During the twentieth century the work remained present but was also critically reassessed: Haeckel's stylised representations deviated at certain points from biological reality. For those hanging the plates today, that is less relevant than the formal achievement they represent. Displaying Art Forms of Nature brings a piece of the history of science into a room — one that can equally be read as an autonomous work of graphic art.

Häufige Fragen

  • 01

    Who created Art Forms of Nature?

    Art Forms of Nature was created by the German zoologist Ernst Haeckel (1834–1919). Between 1899 and 1904 he published a total of one hundred plates, issued in ten instalments and released as a complete edition in Leipzig and Vienna in 1904. The lithographs were executed largely by Adolf Giltsch from Haeckel's detailed preparatory drawings. Haeckel was Professor of Zoology at the University of Jena and is regarded as one of the most important popularisers of evolutionary theory in the German-speaking world.

  • 02

    Which motifs from Art Forms of Nature work best as wall art?

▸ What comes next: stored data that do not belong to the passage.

(** The compilation of a directory always comes with a tree. *)
Lemma getEndpoints_some dirTree segs r :
  getEndpoints E compile module dirTree segs = Returned r ->
  exists t, result r = Some t.
Proof.
  destruct dirTree as [files dirs]. simpl. intros H.
  apply bind_returned in H as (own & _ & H).
  eapply forEachDirectory_some, H.
Qed.

(** A level with a route file, without the loop. *)
Lemma getEndpoints_level f fs dirs segs own :
  NoDup (map fst dirs) ->
  getEndpointFile E compile module (filepath_absolute f) segs = Returned own ->
  (forall nd, In nd dirs ->
     exists r, getEndpoints E compile module (snd nd) (segs ++ [getSegment (fst nd)])
               = Returned r) ->
  getEndpoints E compile module (DirTree (f :: fs) dirs) segs =
  Returned
    {| logs := logs own
               ++ flat_map (directoryLogs (getEndpoints E compile module) (f :: fs) segs
                              (ownTree own)) dirs;
       result := Some (fold_left (directoryWrite (getEndpoints E compile module) segs)
                         dirs (ownTree own)) |}.
Proof.
  intros Hnd Hown Hret.
  rewrite getEndpoints_route_file with (own := own) by exact Hown.
  apply forEachDirectory_level; trivial.
  left. discriminate.
Qed.

(** The walk over a directory tree reads no module configuration: it is the
    same in the project without any module configuration file, the
    delegated compilation [compile] being the same. *)
Lemma getEndpoints_reads_no_module_config :
  forall dirTree segs,
    getEndpoints (withoutModuleConfigs E) compile module dirTree segs =
    getEndpoints E compile module dirTree segs.
Proof.
  induction dirTree as [files dirs IH] using DirectoryStructureTree_induction.
  assert (Hdirs : Forall (fun nd : string * DirectoryStructureTree =>
                            forall s,
                              getEndpoints (withoutModuleConfigs E) compile module
                                (snd nd) s =
                              getEndpoints E compile module (snd nd) s) dirs)
    by (eapply Forall_impl; [|exact IH]; intros nd Hnd s; apply Hnd).
  intros segs. simpl.
  destruct files as [|f fs].
  - simpl. now apply forEachDirectory_congruence.
  - change (getEndpointFile (withoutModuleConfigs E) compile module)
      with (getEndpointFile E compile module).
    destruct (getEndpointFile E compile module (filepath_absolute f) segs)
      as [own| |]; simpl; [|reflexivity|reflexivity].
    now apply forEachDirectory_congruence.
Qed.

End LevelFacts.

Lemma flat_map_member {A B : Type} (f : A -> list B) (l : list A) (a : A) :
  In a l -> exists before after, flat_map f l = before ++ f a ++ after.
Proof.
  intros H. apply in_split in H as (l1 & l2 & ->).
  exists (flat_map f l1), (flat_map f l2).
  now rewrite flat_map_app.
Qed.

(** ** Projects without delegated modules *)

Section LoaderFree.

Variable Context : Type.
Variable E : Env Context.

(** No functions file exports a loader. *)
Hypothesis Hnone : forall p, Tooling_hasExportedLoader E p = false.

Lemma getEndpointFile_without_loader compile module filepath segs :
  getEndpointFile E compile module filepath segs =
  Returned (getEndpointFileByDeclaration E module
              (getFunctionsFilepath E filepath) (getViewFilepath E filepath) segs).
Proof.
  unfold getEndpointFile.
  destruct (getFunctionsFilepath E filepath) as [functions|]; [|reflexivity].
  now rewrite Hnone, andb_false_r.
Qed.

Lemma getEndpoints_ignores_compile compile compile' module :
  forall dirTree segs,
    getEndpoints E compile module dirTree segs =
    getEndpoints E compile' module dirTree segs.
Proof.
  induction dirTree as [files dirs IH] using DirectoryStructureTree_induction.
  intros segs. simpl.
  destruct files as [|f fs].
  - simpl. apply forEachDirectory_congruence.
    eapply Forall_impl; [|exact IH]. intros nd Hnd s. apply Hnd.
  - rewrite !getEndpointFile_without_loader. simpl.
    apply forEachDirectory_congruence.
    eapply Forall_impl; [|exact IH]. intros nd Hnd s. apply Hnd.
Qed.

End LoaderFree.

(* ================================================================== *)
(** * The claims *)

Section Claims.

Variable Context : Type.
Variable E : Env Context.

(** ** Module resolution *)

(** C8.  The compiler of one entry, called with [isRoot = true], builds the
    module in memory (name ["."], the fixed root interface, the entry
    directory as entry and as filepath, the context and context filepath
    passed in) and compiles what the walker lists under the entry with it.
    No module configuration is read for it: the walk gives the same in
    the project without any module configuration file, whatever the
    delegated compilation is, and so does the whole call when no functions
    file exports a loader.  [getStructure] calls it so.  Called with
    [isRoot = false], as a delegating route file does, it asks the module
    resolver, whose module it uses and whose failure it returns. *)
Theorem root_module_is_synthesized :
  forall (fuel : nat) (entry : string) (context : Context)
         (contextFilepath : string) (segments : list Segment),
    let rootModule :=
      {| entry := entry;
         filepath := entry;
         context := context;
         contextFilepath := contextFilepath;
         instance := {| config_name := ".";
                        interface := CreateModuleInterface |} |} in
    let delegated :=
      match fuel with
      | O => fun _ _ _ _ => OutOfFuel
      | S fuel' => fun e c cf s => getComponents E fuel' e c cf s false
      end in
    getComponents E fuel entry context contextFilepath segments true =
      match result (getRouteFiles E entry) with
      | None =>
          Returned {| logs := logs (getRouteFiles E entry); result := None |}
      | Some files =>
          structure <- getEndpoints E delegated rootModule (tree files) segments ;;
          Returned {| logs := logs (getRouteFiles E entry) ++ logs structure;
                      result := result structure |}
      end
    /\ (forall compile dirTree,
          getEndpoints (withoutModuleConfigs E) compile rootModule dirTree segments =
          getEndpoints E compile rootModule dirTree segments)
    /\ ((forall p, Tooling_hasExportedLoader E p = false) ->
        getComponents (withoutModuleConfigs E) fuel entry context contextFilepath
          segments true =
        getComponents E fuel entry context contextFilepath segments true)
    /\ (forall server,
          result (getServerConfig E entry) = Some server ->
          getStructure E fuel entry =
            (c <- getComponents E fuel entry (server_context (server_instance server))
                    (server_filepath server) [] true ;;
             match result c with
             | None =>
                 Returned {| structure_logs := logs (getServerConfig E entry) ++ logs c;
                             structure_endpoints := None;
                             structure_server := None |}
             | Some endpoints =>
                 list <- flattenEndpoints (Some (Subtree endpoints)) ;;
                 Returned {| structure_logs := logs (getServerConfig E entry) ++ logs c;
                             structure_endpoints :=
                               Some {| endpoints_tree := endpoints;
                                       endpoints_list := list |};
                             structure_server := Some server |}
             end))
    /\ getComponents E fuel entry context contextFilepath segments false =
       (let m := getModuleConfig E entry context contextFilepath in
        match result m with
        | None => Returned {| logs := logs m; result := None |}
        | Some module =>
            let f := getRouteFiles E (entryOf module) in
            match result f with
            | None => Returned {| logs := logs m ++ logs f; result := None |}
            | Some files =>
                structure <- getEndpoints E delegated module (tree files) segments ;;
                Returned {| logs := (logs m ++ logs f) ++ logs structure;
                            result := result structure |}
            end
        end).
Proof.
  intros fuel entry context contextFilepath segments rootModule delegated.
  assert (Hroot : forall (E0 : Env Context),
            getComponents E0 fuel entry context contextFilepath segments true =
            match result (getRouteFiles E0 entry) with
            | None =>
                Returned {| logs := logs (getRouteFiles E0 entry); result := None |}
            | Some files =>
                structure <-
                  getEndpoints E0
                    (match fuel with
                     | O => fun _ _ _ _ => OutOfFuel
                     | S fuel' => fun e c cf s => getComponents E0 fuel' e c cf s false
                     end)
                    rootModule (tree files) segments ;;
                Returned {| logs := logs (getRouteFiles E0 entry) ++ logs structure;
                            result := result structure |}
            end)
    by (intros E0; destruct fuel; reflexivity).
  split; [|split; [|split; [|split]]].
  - apply Hroot.
  - intros compile dirTree. apply getEndpoints_reads_no_module_config.
  - intros Hnone. rewrite !Hroot.
    change (getRouteFiles (withoutModuleConfigs E) entry) with (getRouteFiles E entry).
    destruct (result (getRouteFiles E entry)) as [files|]; [|reflexivity].
    rewrite getEndpoints_reads_no_module_config.
    now rewrite (@getEndpoints_ignores_compile Context E Hnone)
      with (compile' := delegated).
  - intros server Hserver. unfold getStructure. now rewrite Hserver.
  - destruct fuel; reflexivity.
Qed.

Lemma exports_name (n : string) (l : list string) :
  existsb (String.eqb n) l = true <-> In n l.
Proof.
  rewrite existsb_exists. split.
  - intros (x & Hin & Hx). apply String.eqb_eq in Hx. now subst.
  - intros Hin. exists n. split; [exact Hin | apply String.eqb_refl].
Qed.

(** C9.  The context-schema flag is true exactly when the module file
    exports the context-schema name and has the TypeScript extension; with
    any other extension it is false, whatever the file exports.  It is the
    flag the resolver stores in the module structure. *)
Theorem context_schema_needs_typescript :
  forall filepath : string,
    (hasContextSchema E filepath = true <->
     In (CONTEXT_SCHEMA_TYPE_NAME E) (Tooling_getExportedVariableNames E filepath)
     /\ Files_getExtension E filepath = "TS"%string)
    /\ (Files_getExtension E filepath <> "TS"%string ->
        hasContextSchema E filepath = false)
    /\ (forall entry m,
          found (getModuleStructure E entry) = Some m ->
          structure_hasContextSchema m = hasContextSchema E (structure_filepath m)).
Proof.
  intros filepath. unfold hasContextSchema. repeat split.
  - apply andb_prop in H as [H _]. now apply exports_name.
  - apply andb_prop in H as [_ H]. now apply String.eqb_eq.
  - intros [Hin Hext]. apply andb_true_intro. split.
    + now apply exports_name.
    + now apply String.eqb_eq.
  - intros Hext. apply String.eqb_neq in Hext. rewrite Hext. apply andb_false_r.
  - intros entry m. unfold getModuleStructure.
    destruct (found (getFilepath E entry)) as [fp|]; [|discriminate].
    destruct (found (getInstance E fp)) as [i|]; [|discriminate].
    simpl. intros H. injection H as <-. reflexivity.
Qed.
(** ** Importance *)

(** C6. Both decoders put [importance = 0] into the event they build:
    whenever one returns, and on every stream that is all there with
    realms that the registry knows, where one does return.  Whenever
    [__add] returns, for whatever event it was given, the row it wrote
    has importance 4: the decoded value is read, deleted and never
    used.  On a decoded event whose type and timestamp fit 64 bits,
    whose coordinates the driver accepts and whose other entries
    print, [__add] does return, and the row has importance 4. *)
Theorem importance_decoded_0_stored_4 {coord} (D : Deps coord) :
  (forall keys data ev,
      __parse_combat_outcome_event D keys data = ok ev \/
      __parse_trade_event D keys data = ok ev ->
      dict_get ev "importance" = Some (VInt 0)) /\
  (forall k0 k1 k2 keys data ids vals winner damage ts attacker target a p,
      combat_stream data ids vals winner damage ts ->
      int16 k1 = ok attacker ->
      int16 k2 = ok target ->
      position_by_id D attacker = ok a ->
      position_by_id D target = ok p ->
      exists ev,
        __parse_combat_outcome_event D (k0 :: k1 :: k2 :: keys) data = ok ev /\
        dict_get ev "importance" = Some (VInt 0)) /\
  (forall k0 k1 keys data maker taker vals1 vals2 ts trade_id a p,
      trade_stream data maker taker vals1 vals2 ts ->
      int16 k1 = ok trade_id ->
      position_by_id D maker = ok a ->
      position_by_id D taker = ok p ->
      exists ev,
        __parse_trade_event D (k0 :: k1 :: keys) data = ok ev /\
        dict_get ev "importance" = Some (VInt 0)) /\
  (forall obj (h : Handler coord) id obj' h',
      __add D (obj, h) = (ok id, (obj', h')) ->
      exists r, rows (db h') = (rows (db h) ++ [r])%list /\
                row_id r = id /\ row_importance r = 4) /\
  (forall keys data ev (h : Handler coord) t s a p,
      __parse_combat_outcome_event D keys data = ok ev \/
      __parse_trade_event D keys data = ok ev ->
      dict_get ev "type" = Some (VInt t) ->
      dict_get ev "ts" = Some (VInt s) ->
      dict_get ev "active_pos" = Some (VPos a) ->
      dict_get ev "passive_pos" = Some (VPos p) ->
      sql_int t = ok t ->
      sql_int s = ok s ->
      bind_coord D (fst a) = ok tt ->
      bind_coord D (snd a) = ok tt ->
      bind_coord D (fst p) = ok tt ->
      bind_coord D (snd p) = ok tt ->
      printable (VDict (non_columns ev)) = true ->
      exists obj' h' r,
        __add D (ev, h) = (ok (sqlite_sequence (db h) + 1), (obj', h')) /\
        rows (db h') = (rows (db h) ++ [r])%list /\
        row_importance r = 4).
Proof.
  split; [| split; [| split; [| split]]].
  - intros keys data ev [E | E].
    + unfold __parse_combat_outcome_event in E. rbind_inv E.
      injection E as <-. reflexivity.
    + unfold __parse_trade_event in E. rbind_inv E.
      injection E as <-. reflexivity.
  - intros k0 k1 k2 keys data ids vals winner damage ts attacker target a p
      (cwi & idws & cwr & rws & ww & dw & tw & extra & -> & Hci & Hids & Hcr
       & Hrw & Hex & Hw & Hd & Ht) Hk1 Hk2 Ha Hp.
    eexists. split.
    + exact (combat_stream_decodes D k0 k1 k2 cwi cwr ww dw tw keys idws rws
               extra attacker target winner damage ts ids vals a p
               Hk1 Hk2 Hci Hids Hcr Hrw Hex Hw Hd Ht Ha Hp).
    + reflexivity.
  - intros k0 k1 keys data maker taker vals1 vals2 ts trade_id a p
      (mk & tk & cw1 & ws1 & cw2 & ws2 & tw & extra & -> & Hm & Htk & Hc1
       & Hw1 & He1 & Hc2 & Hw2 & He2 & Hts) Hk1 Ha Hp.
    eexists. split.
    + exact (trade_stream_decodes D k0 k1 mk tk cw1 cw2 tw keys ws1 ws2 extra
               trade_id maker taker ts vals1 vals2 a p
               Hk1 Hm Htk Hc1 Hw1 He1 Hc2 Hw2 He2 Hts Ha Hp).
    + reflexivity.
  - intros obj h id obj' h' E.
    apply add_returns_inv in E. destruct E as (_ & _ & r & Hr).
    exists r. exact Hr.
  - intros keys data ev h t s a p Hdec Ht Hs Ha Hp Hti Hsi Hb1 Hb2 Hb3 Hb4
      Hprint.
    assert (Himp : has_key ev "importance" = true).
    { destruct Hdec as [E | E].
      - unfold __parse_combat_outcome_event in E. rbind_inv E.
        injection E as <-. reflexivity.
      - unfold __parse_trade_event in E. rbind_inv E.
        injection E as <-. reflexivity. }
    rewrite <- remainder_is_non_columns in Hprint.
    rewrite (add_ok D ev h t a p s Ht Ha Hp Hs Himp Hprint Hti Hsi
               Hb1 Hb2 Hb3 Hb4).
    eexists _, _, _. split; [reflexivity |]. split; reflexivity.
Qed.

Lemma importance_decoded_0_stored_4_witness :
  (exists ev,
      __parse_combat_outcome_event Sample.deps
        [Sample.combat_hash; "0x1"; "0x2"] Sample.combat_data = ok ev /\
      dict_get ev "importance" = Some (VInt 0)) /\
  (exists obj' h' r,
      __add Sample.deps (Sample.combat_parsed, fresh_handler)
      = (ok (0 + 1), (obj', h')) /\
      rows (db h') = ([] ++ [r])%list /\
      row_importance r = 4).
Proof.
  destruct (importance_decoded_0_stored_4 Sample.deps)
    as (_ & Hcombat & _ & _ & Hadd).
  split.
  - apply (Hcombat Sample.combat_hash "0x1" "0x2" [] Sample.combat_data
             [10; 11] [(3, 5000)] 1 100 1700000000 1 2 (10, 20) (30, 40));
      try reflexivity.
    exists "0x2", ["0xa"; "0xb"], "0x1", ["0x3"; "0x1388"], "0x1", "0x64",
      "0x6553f100", [].
    repeat split; try reflexivity.
    repeat constructor; unfold exact_amount; simpl; lia.
  - apply (Hadd [Sample.combat_hash; "0x1"; "0x2"] Sample.combat_data
             Sample.combat_parsed fresh_handler 1 1700000000 (10, 20) (30, 40));
      try reflexivity.
    left. reflexivity.
Defined.

(** ** The table only grows *)

Section AppendOnly.

Context {coord : Type}.
Variable D : Deps coord.
Implicit Types (h : Handler coord).

Lemma get_by_id_keeps_table (event_id : Z) h :
  db (snd (get_by_id event_id h)) = db h.
Proof.
  destruct h as [c l g].
  unfold get_by_id, __lock, __release, mbind, acquire, release, record,
    execute_select, mret, lift.
  destruct l as [| | []]; simpl; destruct (sql_int event_id); simpl;
    try reflexivity; destruct (filter _ (rows c)); reflexivity.
Qed.

(** X17. No operation of the handler changes or removes a row.  A
    feed of envelopes leaves every row that was there in place and
    appends one row per call that returned, each with importance 4;
    [get_by_id], for any id at all, and [get_all] leave the table as
    it is. *)
Theorem table_is_append_only :
  (forall (events : list ToriiEvent) h,
      exists added,
        rows (db (snd (process_each D events h)))
        = (rows (db h) ++ added)%list /\
        List.length added
        = List.length (successes (fst (process_each D events h))) /\
        Forall (fun r => row_importance r = 4) added) /\
  (forall (event_id : Z) h, db (snd (get_by_id event_id h)) = db h) /\
  (forall h, db (snd (get_all h)) = db h).
Proof.
  split; [| split].
  - induction events as [| event events IH]; intros h.
    + exists []. simpl. rewrite app_nil_r. repeat split. constructor.
    + simpl. pose proof (process_event_outcome D event h) as Ho.
      destruct (process_event D event h) as [r h1].
      specialize (IH h1). destruct (process_each D events h1) as [rs h2].
      simpl in IH |- *. destruct IH as (added & Hrows & Hlen & Himp).
      destruct r as [e | id].
      * exists added. rewrite Hrows, Ho. repeat split; assumption.
      * destruct Ho as (_ & _ & r & Hr & _ & Hr4).
        exists (r :: added). rewrite Hrows, Hr, <- app_assoc. simpl.
        repeat split; [f_equal; exact Hlen | constructor; assumption].
  - intros event_id h. apply get_by_id_keeps_table.
  - intros h. rewrite get_all_spec. reflexivity.
Qed.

    The radiolarian plates are particularly sought after, because their geometric rigour translates readily into modern interiors. Jellyfish plates such as Discomedusae also work very well in tall vertical formats, as the trailing tentacles reinforce the vertical picture axis. Botanical motifs — orchids, ferns, diatoms — suit quieter living areas, while bats and hummingbirds, with their symmetrical rows, recall classical museum display cases and sit well in a study or library.

  • 03

    Are the Art Forms of Nature plates in the public domain?

    Yes. Ernst Haeckel died in 1919, which means his works have been in the public domain in Germany and most other countries since the early 1990s. The plates may therefore be reproduced and printed freely. Quality differences arise from the scan sources used, the degree of colour correction applied and the printing process. High-quality reproductions work from high-resolution library scans and preserve the warm paper toning of the originals rather than artificially brightening them.

  • 04

    What format is appropriate for a plate from Art Forms of Nature?

    The original plates are portrait-format sheets of approximately 27 × 36 cm. For domestic interiors, sizes from 50 × 70 cm work well; on generous walls, 70 × 100 cm or larger is appropriate. When hanging several plates as a series, format and frame should be identical, with a gap of ideally four to six centimetres between each image. For a single piece above a sofa or sideboard, a format roughly two-thirds the width of the furniture beneath it tends to sit well.

  • 05

    What material is best suited for Art Forms of Nature prints?

    Matte premium paper from 200 g/m² is the natural choice: it renders the fine lithographic lines without glare and stays closest to the historical character of the originals. Premium canvas suits organic motifs such as jellyfish, where the texture complements the soft linework. Aluminium wall prints, by contrast, underscore the geometric precision of the radiolarian plates. Reetro prints all Art Forms of Nature editions in Germany on FSC-certified matte paper, so different material variants can be combined within a single series without any visual mismatch.